(** The names every object inherits from [Object.prototype]: for one of
    them [methodCounts[k]] is not [undefined] although the object has no
    such property of its own. *)
Definition inherited_names : list string :=
  [ "constructor"; "hasOwnProperty"; "isPrototypeOf"; "propertyIsEnumerable";
    "toLocaleString"; "toString"; "valueOf"; "__defineGetter__";
    "__defineSetter__"; "__lookupGetter__"; "__lookupSetter__";
    "__proto__" ].

(** [String.prototype.toUpperCase] on ASCII text. *)
Definition upper_char (c : ascii) : ascii :=
  if ((97 <=? code c) && (code c <=? 122))%N
  then ascii_of_N (code c - 32) else c.

Definition ascii_upper (s : string) : string :=
  str (map upper_char (chars s)).

Section BarChart.
(** [String.prototype.toUpperCase]. *)
Variable toUpperCase : string -> string.

(** The callback of [endpoints.forEach] in [processEndpoints].  A method
    that names an inherited property would make the callback count on an
    object of the prototype chain: the embedding leaves that case out. *)
Definition count_endpoint (kind : ChangeKind) (methodCounts : Counts)
  (endpoint : EndpointChange) : result Counts :=
  let method := toUpperCase (httpMethod endpoint) in
  match own_lookup method methodCounts with
  | Some c => Ok (own_replace method (bump kind c) methodCounts)
  | None =>
      if bool_decide (method ∈ inherited_names) then Unmodelled
      else
        let created :=
          own_create method {| added := O; removed := O; updated := O |}
            methodCounts in
        match own_lookup method created with
        | Some c => Ok (own_replace method (bump kind c) created)
        | None => Throws
        end
  end.

Fixpoint processEndpoints (kind : ChangeKind)
  (endpoints : list EndpointChange) (methodCounts : Counts)
  : result Counts :=
  match endpoints with
  | [] => Ok methodCounts
  | endpoint :: rest =>
      do counted <- count_endpoint kind methodCounts endpoint;
      processEndpoints kind rest counted
  end.

(** [methodCounts[label][type]] for a label of [Object.keys]. *)
Definition count_of (kind : ChangeKind) (methodCounts : Counts)
  (label : string) : result nat :=
  match own_lookup label methodCounts with
  | Some c => Ok (tally kind c)
  | None => Throws
  end.

Fixpoint map_result {A B} (f : A -> result B) (l : list A)
  : result (list B) :=
  match l with
  | [] => Ok []
  | x :: l' => do y <- f x; do ys <- map_result f l'; Ok (y :: ys)
  end.

Record BarChartData : Type := {
  labels : list string;
  addedData : list nat;
  removedData : list nat;
  updatedData : list nat
}.

(** The chart of a selected diff. *)
Definition generateEndpointBarChartData
  (addedEndpoints removedEndpoints updatedEndpoints : list EndpointChange)
  : result BarChartData :=
  do counts1 <- processEndpoints Added addedEndpoints [];
  do counts2 <- processEndpoints Removed removedEndpoints counts1;
  do methodCounts <- processEndpoints Updated updatedEndpoints counts2;
  let labels := map fst methodCounts in
  do addedData <- map_result (count_of Added methodCounts) labels;
  do removedData <- map_result (count_of Removed methodCounts) labels;
  do updatedData <- map_result (count_of Updated methodCounts) labels;
  Ok {| labels := labels; addedData := addedData;
        removedData := removedData; updatedData := updatedData |}.

(** The endpoints of a list whose method, in upper case, is [label]. *)
Definition with_method (label : string) (endpoints : list EndpointChange)
  : nat :=
  length (filter (fun e => toUpperCase (httpMethod e) = label) endpoints).

Definition own_methods (endpoints : list EndpointChange) : Prop :=
  Forall (fun e => toUpperCase (httpMethod e) ∉ inherited_names) endpoints.

End BarChart.

(* ===================================================================== *)
(** * Part II: lemmas and theorems                                        *)
(* ===================================================================== *)

(** ** The registry under the handlers *)

Lemma eqb_id_false (c : SwaggerCard) (cardId : string) :
  id c ≠ cardId -> String.eqb (id c) cardId = false.
Proof. intros Hne. by apply String.eqb_neq. Qed.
--------------------------------------------------
Your assignment
Only the number is wanted here. Please work out how many lines of the records contain "addedData".

Result of the exercise
3